(Saved entries)
######
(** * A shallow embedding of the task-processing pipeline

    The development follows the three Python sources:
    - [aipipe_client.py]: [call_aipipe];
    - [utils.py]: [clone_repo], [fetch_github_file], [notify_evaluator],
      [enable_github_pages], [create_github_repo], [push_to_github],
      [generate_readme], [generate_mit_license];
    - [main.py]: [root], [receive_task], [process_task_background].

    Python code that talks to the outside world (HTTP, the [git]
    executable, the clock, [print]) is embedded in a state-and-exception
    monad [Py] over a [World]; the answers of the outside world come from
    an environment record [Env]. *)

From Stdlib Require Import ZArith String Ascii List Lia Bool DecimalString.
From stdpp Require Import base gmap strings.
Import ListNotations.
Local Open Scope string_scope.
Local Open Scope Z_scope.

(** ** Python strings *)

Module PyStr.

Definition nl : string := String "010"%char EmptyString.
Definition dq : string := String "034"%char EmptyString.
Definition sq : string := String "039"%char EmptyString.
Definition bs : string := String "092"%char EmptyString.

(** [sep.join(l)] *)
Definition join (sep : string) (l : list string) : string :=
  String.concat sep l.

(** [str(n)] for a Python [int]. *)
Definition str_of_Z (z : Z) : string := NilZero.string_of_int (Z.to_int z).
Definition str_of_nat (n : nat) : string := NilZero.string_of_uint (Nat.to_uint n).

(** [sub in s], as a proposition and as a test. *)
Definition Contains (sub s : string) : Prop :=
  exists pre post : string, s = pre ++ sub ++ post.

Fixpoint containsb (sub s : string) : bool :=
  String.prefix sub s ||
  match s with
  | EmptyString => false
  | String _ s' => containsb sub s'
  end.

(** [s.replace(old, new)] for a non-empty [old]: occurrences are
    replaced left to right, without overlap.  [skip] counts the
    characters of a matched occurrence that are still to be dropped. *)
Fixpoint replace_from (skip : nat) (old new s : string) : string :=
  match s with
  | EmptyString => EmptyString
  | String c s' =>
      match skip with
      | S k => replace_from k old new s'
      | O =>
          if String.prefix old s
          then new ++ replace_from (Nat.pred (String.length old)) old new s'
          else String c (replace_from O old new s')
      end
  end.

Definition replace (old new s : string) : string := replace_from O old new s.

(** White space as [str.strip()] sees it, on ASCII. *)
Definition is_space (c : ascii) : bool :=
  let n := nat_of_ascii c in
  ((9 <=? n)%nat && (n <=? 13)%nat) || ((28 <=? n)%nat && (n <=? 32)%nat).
######
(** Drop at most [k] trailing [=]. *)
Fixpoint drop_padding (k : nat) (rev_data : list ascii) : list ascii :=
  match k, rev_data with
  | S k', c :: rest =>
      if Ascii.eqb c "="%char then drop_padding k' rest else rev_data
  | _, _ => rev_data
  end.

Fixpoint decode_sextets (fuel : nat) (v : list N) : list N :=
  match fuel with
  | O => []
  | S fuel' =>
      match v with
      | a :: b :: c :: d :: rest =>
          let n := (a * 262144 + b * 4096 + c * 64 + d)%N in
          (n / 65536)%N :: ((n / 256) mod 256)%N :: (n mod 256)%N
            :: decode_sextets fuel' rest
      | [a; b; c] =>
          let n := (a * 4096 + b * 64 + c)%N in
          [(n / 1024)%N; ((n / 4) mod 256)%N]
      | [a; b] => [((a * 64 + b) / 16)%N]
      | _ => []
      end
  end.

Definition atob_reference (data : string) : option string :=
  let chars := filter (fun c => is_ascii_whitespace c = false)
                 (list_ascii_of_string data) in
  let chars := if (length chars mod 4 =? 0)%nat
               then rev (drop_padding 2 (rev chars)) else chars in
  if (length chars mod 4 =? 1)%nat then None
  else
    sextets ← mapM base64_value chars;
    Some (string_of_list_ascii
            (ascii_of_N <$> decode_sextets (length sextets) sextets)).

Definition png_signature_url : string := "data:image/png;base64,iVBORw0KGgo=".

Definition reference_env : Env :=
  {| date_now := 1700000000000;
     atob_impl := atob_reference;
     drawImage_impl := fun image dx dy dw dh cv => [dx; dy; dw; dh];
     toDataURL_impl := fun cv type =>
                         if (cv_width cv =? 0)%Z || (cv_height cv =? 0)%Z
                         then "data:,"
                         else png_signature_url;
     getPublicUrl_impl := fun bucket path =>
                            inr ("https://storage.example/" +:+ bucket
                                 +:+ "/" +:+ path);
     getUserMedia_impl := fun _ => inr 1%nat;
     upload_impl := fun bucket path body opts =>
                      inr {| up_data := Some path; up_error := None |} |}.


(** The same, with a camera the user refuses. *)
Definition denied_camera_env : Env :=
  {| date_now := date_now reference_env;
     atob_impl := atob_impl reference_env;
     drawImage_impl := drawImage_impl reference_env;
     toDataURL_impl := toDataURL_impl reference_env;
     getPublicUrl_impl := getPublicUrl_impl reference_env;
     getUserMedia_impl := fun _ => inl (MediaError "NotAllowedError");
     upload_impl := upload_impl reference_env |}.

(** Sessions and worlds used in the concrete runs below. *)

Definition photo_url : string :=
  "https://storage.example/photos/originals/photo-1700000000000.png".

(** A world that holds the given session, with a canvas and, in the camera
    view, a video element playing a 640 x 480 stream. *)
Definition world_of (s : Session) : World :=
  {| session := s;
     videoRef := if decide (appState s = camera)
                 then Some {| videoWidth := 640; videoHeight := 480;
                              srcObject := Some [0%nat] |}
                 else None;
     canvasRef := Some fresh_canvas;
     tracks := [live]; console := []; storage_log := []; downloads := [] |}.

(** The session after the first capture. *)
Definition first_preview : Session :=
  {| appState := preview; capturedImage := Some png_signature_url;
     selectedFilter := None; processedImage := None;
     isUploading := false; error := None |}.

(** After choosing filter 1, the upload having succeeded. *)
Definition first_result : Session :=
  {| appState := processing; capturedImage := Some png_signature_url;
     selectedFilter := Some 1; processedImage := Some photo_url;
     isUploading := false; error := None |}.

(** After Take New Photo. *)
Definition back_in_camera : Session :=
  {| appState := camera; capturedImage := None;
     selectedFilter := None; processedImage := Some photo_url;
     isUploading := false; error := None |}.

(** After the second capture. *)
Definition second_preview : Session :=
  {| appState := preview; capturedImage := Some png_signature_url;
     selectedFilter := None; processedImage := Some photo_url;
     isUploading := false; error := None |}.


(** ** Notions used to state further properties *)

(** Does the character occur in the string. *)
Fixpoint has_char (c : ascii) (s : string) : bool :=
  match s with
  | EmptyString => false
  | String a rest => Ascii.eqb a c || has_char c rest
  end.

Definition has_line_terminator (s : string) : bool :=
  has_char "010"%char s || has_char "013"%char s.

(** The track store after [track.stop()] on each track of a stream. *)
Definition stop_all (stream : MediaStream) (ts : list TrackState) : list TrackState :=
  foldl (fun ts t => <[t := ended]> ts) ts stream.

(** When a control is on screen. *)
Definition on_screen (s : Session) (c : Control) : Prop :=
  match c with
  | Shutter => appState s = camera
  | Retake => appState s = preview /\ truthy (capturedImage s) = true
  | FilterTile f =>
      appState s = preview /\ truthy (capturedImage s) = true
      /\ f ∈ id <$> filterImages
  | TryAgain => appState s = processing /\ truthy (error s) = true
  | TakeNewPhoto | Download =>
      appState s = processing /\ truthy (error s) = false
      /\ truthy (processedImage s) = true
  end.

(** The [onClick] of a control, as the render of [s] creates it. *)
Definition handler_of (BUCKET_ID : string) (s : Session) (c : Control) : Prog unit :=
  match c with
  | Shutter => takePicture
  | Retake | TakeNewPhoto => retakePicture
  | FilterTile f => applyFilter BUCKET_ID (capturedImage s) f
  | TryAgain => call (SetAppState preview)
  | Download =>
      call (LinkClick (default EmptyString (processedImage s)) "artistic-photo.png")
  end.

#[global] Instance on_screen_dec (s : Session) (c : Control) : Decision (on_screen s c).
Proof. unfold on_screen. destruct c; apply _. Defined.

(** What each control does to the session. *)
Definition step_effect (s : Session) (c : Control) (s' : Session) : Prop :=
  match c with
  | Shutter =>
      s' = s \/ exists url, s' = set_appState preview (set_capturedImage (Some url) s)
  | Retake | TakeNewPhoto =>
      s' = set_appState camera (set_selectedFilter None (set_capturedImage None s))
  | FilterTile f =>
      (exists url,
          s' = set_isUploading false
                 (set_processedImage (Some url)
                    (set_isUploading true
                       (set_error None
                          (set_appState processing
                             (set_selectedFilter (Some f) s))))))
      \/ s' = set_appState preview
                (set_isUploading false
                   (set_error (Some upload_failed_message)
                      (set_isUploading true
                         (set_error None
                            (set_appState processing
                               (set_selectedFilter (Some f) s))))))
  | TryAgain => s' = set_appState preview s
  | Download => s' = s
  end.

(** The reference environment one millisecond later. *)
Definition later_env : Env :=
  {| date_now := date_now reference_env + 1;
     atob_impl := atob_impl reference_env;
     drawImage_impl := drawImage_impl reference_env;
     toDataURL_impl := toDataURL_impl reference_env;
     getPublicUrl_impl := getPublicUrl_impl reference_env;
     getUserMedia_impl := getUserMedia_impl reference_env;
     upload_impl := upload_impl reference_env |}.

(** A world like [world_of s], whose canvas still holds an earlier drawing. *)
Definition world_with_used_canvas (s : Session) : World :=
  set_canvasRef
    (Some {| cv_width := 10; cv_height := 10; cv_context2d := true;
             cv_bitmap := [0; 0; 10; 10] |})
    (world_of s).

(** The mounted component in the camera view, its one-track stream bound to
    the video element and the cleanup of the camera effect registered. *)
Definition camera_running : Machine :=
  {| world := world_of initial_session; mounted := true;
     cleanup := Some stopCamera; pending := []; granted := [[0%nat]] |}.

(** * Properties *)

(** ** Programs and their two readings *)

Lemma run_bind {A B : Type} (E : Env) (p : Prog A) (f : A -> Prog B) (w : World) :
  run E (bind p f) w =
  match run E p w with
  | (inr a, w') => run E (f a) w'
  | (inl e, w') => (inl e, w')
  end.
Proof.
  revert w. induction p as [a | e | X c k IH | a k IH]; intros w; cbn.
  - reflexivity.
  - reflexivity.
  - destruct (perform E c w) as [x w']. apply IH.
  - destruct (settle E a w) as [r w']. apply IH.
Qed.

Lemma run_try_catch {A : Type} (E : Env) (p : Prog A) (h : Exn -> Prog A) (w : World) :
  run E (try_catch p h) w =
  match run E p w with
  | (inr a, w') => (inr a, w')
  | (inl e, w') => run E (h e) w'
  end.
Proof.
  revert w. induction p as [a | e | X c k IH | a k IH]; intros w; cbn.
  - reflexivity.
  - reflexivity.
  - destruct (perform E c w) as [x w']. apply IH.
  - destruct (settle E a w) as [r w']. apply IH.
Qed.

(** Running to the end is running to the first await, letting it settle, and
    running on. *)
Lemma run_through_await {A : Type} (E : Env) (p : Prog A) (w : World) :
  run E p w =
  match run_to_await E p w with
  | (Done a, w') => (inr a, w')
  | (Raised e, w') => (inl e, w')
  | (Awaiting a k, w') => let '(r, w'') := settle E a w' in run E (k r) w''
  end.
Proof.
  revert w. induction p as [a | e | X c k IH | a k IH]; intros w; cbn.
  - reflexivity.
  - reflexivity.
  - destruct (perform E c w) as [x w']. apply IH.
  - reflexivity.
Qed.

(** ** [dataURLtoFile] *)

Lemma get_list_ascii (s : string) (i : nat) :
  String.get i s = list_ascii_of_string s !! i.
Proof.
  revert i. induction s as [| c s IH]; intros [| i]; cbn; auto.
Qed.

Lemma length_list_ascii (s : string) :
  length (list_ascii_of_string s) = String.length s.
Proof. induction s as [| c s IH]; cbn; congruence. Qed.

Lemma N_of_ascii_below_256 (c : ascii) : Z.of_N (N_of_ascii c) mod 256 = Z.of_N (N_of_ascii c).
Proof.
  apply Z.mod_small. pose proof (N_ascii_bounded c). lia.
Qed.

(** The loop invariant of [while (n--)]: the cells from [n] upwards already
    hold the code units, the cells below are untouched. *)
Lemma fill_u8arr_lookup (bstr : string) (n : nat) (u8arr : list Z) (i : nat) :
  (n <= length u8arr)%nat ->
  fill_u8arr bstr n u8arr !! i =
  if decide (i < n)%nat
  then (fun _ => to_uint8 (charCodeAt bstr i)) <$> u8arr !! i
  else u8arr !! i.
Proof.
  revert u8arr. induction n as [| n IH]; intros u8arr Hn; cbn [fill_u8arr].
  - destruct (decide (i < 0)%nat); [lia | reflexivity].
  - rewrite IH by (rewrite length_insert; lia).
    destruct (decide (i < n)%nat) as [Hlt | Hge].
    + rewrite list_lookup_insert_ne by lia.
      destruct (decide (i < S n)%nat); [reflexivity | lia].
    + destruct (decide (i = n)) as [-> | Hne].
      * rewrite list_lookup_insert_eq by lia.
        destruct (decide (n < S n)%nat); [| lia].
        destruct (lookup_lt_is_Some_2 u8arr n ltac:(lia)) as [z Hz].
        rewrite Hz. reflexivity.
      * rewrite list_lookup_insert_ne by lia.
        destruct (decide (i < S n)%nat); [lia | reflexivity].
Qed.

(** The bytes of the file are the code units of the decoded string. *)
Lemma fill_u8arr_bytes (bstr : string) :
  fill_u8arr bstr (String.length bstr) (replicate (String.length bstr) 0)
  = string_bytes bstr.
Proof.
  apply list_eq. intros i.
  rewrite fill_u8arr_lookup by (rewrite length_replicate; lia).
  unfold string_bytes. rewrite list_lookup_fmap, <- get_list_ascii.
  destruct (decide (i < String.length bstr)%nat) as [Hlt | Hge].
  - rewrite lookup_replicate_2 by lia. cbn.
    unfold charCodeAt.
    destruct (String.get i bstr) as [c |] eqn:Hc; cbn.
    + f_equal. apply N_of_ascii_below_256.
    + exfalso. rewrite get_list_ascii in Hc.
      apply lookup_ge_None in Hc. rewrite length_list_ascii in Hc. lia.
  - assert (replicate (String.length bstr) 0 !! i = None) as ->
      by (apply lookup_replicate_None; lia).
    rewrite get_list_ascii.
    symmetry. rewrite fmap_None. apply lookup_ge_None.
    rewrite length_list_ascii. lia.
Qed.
######
WORK TASK.
Give only the number of lines in the records that contain the string "chars".

WRITTEN SOLUTION.
5